PROBLEM TO SOLVE:
Please repeat, from the entries that follow, the lines from the one containing "End Extras." through the one containing "[JNum (Fin 1)]);" exactly, adding nothing.

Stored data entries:
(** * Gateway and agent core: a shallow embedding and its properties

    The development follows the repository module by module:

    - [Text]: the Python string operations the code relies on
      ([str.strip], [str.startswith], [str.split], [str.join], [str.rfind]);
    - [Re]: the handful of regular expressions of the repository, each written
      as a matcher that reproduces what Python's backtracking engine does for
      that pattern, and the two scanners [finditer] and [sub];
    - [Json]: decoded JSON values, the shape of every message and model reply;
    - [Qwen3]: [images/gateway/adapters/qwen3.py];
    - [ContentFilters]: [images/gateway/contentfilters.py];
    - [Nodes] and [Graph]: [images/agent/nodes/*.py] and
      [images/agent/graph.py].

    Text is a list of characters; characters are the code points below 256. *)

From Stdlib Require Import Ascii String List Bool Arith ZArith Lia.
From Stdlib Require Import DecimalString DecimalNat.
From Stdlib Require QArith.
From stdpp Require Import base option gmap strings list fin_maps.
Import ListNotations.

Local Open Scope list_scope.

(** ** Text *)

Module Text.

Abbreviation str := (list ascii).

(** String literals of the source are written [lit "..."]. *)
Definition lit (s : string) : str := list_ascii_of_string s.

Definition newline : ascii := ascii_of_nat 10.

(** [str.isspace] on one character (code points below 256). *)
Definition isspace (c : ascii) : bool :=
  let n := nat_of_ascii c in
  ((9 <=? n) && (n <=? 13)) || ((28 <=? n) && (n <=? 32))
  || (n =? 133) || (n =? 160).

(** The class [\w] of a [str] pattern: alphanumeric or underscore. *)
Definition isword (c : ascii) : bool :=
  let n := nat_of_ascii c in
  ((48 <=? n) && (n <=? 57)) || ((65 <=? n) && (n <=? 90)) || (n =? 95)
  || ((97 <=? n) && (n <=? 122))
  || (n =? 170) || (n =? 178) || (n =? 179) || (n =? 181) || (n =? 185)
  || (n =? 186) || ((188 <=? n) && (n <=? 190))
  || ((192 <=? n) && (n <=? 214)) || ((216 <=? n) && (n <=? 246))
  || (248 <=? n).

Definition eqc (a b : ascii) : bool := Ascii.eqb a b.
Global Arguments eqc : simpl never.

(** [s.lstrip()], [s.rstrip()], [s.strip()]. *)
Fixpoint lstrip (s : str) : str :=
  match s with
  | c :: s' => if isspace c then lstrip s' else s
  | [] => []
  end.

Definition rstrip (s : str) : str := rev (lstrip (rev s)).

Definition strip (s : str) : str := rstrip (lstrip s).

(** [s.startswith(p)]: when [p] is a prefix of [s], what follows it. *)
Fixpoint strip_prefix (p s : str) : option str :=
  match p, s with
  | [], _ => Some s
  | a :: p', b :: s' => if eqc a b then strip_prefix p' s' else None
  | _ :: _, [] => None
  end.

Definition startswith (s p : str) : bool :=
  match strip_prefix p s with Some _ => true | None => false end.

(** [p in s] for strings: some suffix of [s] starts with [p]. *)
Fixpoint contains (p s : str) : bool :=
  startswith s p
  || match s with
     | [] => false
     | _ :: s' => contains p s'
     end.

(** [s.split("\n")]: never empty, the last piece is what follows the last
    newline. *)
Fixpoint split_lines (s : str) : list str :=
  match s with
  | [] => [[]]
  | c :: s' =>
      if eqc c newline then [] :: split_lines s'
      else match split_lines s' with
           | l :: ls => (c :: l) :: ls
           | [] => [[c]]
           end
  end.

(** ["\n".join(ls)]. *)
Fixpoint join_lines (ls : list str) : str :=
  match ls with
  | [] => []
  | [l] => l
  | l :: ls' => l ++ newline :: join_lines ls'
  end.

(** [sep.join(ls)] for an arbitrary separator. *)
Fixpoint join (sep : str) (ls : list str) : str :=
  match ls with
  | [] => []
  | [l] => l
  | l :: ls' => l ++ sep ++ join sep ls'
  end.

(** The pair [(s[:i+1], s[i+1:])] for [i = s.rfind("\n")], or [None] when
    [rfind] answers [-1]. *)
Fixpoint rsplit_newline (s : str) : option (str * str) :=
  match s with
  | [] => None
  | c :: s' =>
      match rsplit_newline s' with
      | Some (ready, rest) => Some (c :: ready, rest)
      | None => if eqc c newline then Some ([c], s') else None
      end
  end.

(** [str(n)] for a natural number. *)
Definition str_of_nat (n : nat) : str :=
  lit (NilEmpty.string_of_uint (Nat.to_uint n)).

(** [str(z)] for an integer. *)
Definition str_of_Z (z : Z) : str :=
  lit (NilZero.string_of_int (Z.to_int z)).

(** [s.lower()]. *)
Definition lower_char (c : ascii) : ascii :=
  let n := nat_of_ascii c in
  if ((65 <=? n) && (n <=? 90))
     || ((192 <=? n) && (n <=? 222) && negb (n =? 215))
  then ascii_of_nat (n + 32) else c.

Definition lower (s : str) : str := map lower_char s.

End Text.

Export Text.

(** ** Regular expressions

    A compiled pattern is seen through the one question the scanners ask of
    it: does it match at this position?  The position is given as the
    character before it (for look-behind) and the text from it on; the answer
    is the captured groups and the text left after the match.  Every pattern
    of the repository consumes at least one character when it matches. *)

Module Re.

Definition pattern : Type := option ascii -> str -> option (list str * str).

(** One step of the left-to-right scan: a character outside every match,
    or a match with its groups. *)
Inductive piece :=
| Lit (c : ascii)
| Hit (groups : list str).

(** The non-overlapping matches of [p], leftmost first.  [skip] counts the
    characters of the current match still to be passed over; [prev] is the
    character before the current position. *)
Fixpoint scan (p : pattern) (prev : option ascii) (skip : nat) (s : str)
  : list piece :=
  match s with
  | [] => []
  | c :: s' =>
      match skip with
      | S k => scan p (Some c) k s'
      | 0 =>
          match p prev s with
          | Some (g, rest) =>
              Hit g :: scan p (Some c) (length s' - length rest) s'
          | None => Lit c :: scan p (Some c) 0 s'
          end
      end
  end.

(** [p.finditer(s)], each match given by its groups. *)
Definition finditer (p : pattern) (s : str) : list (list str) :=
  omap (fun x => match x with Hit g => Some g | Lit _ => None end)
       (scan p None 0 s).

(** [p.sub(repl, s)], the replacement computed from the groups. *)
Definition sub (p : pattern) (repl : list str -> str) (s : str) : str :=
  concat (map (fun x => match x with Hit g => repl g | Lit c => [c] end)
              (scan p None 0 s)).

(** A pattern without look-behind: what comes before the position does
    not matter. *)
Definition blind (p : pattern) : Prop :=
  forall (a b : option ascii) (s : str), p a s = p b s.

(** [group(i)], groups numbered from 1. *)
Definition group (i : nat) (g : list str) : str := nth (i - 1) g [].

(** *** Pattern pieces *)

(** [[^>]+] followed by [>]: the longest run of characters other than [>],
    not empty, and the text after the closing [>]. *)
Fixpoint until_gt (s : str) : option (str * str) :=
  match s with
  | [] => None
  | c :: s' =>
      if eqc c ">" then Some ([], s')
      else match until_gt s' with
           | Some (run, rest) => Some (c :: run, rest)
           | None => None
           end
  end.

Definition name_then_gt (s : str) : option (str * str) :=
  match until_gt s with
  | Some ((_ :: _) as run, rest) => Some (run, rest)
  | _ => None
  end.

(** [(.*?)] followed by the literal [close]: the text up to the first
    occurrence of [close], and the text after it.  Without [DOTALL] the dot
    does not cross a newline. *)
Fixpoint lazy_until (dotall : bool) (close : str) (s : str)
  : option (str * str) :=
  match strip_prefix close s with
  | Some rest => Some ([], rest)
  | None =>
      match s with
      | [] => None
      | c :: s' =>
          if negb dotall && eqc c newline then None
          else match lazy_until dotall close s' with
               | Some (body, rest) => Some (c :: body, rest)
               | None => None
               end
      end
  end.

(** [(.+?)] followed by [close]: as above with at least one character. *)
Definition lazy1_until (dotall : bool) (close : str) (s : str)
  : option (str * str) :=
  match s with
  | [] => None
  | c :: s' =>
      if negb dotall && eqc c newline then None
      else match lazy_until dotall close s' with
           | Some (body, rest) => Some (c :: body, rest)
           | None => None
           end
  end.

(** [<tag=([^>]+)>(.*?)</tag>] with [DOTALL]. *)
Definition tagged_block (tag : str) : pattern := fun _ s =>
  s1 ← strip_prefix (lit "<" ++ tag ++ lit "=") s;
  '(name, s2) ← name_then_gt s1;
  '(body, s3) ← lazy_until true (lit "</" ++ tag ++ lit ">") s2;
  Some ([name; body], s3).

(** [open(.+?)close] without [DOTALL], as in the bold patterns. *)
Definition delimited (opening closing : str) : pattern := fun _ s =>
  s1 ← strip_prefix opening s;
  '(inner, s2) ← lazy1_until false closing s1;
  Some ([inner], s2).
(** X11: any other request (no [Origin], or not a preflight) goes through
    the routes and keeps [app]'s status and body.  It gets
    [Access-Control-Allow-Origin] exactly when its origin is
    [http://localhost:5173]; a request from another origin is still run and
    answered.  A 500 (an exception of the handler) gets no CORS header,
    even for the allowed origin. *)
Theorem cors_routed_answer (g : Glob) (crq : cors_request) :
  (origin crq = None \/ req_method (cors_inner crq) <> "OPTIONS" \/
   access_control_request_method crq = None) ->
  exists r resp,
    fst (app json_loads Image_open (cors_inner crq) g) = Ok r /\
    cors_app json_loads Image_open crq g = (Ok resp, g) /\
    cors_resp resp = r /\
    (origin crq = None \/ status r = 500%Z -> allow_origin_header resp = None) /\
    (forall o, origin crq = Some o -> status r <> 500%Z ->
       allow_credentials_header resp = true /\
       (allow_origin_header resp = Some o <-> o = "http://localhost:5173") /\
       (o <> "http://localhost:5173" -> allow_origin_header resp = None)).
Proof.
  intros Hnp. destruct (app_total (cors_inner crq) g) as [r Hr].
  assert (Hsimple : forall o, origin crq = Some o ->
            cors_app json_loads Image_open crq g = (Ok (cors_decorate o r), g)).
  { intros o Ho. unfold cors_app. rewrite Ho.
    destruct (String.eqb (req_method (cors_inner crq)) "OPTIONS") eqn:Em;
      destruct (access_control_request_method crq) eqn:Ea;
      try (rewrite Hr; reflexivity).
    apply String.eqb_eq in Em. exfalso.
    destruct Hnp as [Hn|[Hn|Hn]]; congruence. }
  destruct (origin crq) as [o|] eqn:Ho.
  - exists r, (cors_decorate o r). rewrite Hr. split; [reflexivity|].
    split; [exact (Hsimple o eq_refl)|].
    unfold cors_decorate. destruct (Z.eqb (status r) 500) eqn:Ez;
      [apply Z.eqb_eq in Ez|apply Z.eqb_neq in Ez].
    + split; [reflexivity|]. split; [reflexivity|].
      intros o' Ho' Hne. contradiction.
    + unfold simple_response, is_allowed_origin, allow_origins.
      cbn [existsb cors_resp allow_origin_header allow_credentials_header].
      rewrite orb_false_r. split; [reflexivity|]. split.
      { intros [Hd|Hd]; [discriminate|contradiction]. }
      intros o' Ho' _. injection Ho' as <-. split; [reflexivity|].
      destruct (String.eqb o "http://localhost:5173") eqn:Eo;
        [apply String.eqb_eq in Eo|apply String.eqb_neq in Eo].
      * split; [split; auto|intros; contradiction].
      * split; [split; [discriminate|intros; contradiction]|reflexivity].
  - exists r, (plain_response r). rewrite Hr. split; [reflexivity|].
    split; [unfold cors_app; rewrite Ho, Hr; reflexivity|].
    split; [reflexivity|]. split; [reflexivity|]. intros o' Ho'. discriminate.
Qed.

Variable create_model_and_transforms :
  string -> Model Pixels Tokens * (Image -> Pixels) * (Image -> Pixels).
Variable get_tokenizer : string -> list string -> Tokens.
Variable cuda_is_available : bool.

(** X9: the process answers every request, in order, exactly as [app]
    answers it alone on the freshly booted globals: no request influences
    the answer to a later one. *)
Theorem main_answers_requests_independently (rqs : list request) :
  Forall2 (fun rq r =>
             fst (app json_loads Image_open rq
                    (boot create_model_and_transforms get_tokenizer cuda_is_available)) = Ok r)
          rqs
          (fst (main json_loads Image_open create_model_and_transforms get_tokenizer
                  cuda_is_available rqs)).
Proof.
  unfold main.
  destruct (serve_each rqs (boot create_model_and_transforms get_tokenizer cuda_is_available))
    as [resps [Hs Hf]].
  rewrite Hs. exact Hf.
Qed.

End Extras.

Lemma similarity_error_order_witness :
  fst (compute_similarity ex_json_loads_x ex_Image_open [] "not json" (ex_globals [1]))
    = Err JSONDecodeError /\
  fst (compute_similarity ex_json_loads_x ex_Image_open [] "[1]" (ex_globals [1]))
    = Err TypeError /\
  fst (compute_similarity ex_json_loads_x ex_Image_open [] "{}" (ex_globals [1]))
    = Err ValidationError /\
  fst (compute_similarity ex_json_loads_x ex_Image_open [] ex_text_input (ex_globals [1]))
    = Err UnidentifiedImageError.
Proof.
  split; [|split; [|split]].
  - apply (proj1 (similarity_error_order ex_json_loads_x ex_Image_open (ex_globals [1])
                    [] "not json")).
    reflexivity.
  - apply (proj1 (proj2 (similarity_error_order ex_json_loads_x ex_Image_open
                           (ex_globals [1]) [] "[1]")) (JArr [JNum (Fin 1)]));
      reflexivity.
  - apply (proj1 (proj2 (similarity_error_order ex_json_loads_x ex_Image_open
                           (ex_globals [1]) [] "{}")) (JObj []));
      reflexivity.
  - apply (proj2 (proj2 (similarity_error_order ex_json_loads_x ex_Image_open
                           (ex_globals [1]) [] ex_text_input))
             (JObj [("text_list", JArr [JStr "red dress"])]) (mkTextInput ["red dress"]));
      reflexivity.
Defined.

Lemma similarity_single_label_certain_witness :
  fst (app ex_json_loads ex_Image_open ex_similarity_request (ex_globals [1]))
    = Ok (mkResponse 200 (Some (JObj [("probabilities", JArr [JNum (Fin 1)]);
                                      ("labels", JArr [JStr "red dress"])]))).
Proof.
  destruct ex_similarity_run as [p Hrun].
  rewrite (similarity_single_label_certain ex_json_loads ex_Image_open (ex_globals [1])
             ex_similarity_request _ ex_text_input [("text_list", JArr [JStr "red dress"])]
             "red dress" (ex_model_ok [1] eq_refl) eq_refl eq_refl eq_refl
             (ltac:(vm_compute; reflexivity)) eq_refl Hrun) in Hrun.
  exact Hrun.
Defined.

FINISHED TASK:
End Extras.

Lemma similarity_error_order_witness :
  fst (compute_similarity ex_json_loads_x ex_Image_open [] "not json" (ex_globals [1]))
    = Err JSONDecodeError /\
  fst (compute_similarity ex_json_loads_x ex_Image_open [] "[1]" (ex_globals [1]))
    = Err TypeError /\
  fst (compute_similarity ex_json_loads_x ex_Image_open [] "{}" (ex_globals [1]))
    = Err ValidationError /\
  fst (compute_similarity ex_json_loads_x ex_Image_open [] ex_text_input (ex_globals [1]))
    = Err UnidentifiedImageError.
Proof.
  split; [|split; [|split]].
  - apply (proj1 (similarity_error_order ex_json_loads_x ex_Image_open (ex_globals [1])
                    [] "not json")).
    reflexivity.
  - apply (proj1 (proj2 (similarity_error_order ex_json_loads_x ex_Image_open
                           (ex_globals [1]) [] "[1]")) (JArr [JNum (Fin 1)]));
      reflexivity.
  - apply (proj1 (proj2 (similarity_error_order ex_json_loads_x ex_Image_open
                           (ex_globals [1]) [] "{}")) (JObj []));
      reflexivity.
  - apply (proj2 (proj2 (similarity_error_order ex_json_loads_x ex_Image_open
                           (ex_globals [1]) [] ex_text_input))
             (JObj [("text_list", JArr [JStr "red dress"])]) (mkTextInput ["red dress"]));
      reflexivity.
Defined.

Lemma similarity_single_label_certain_witness :
  fst (app ex_json_loads ex_Image_open ex_similarity_request (ex_globals [1]))
    = Ok (mkResponse 200 (Some (JObj [("probabilities", JArr [JNum (Fin 1)]);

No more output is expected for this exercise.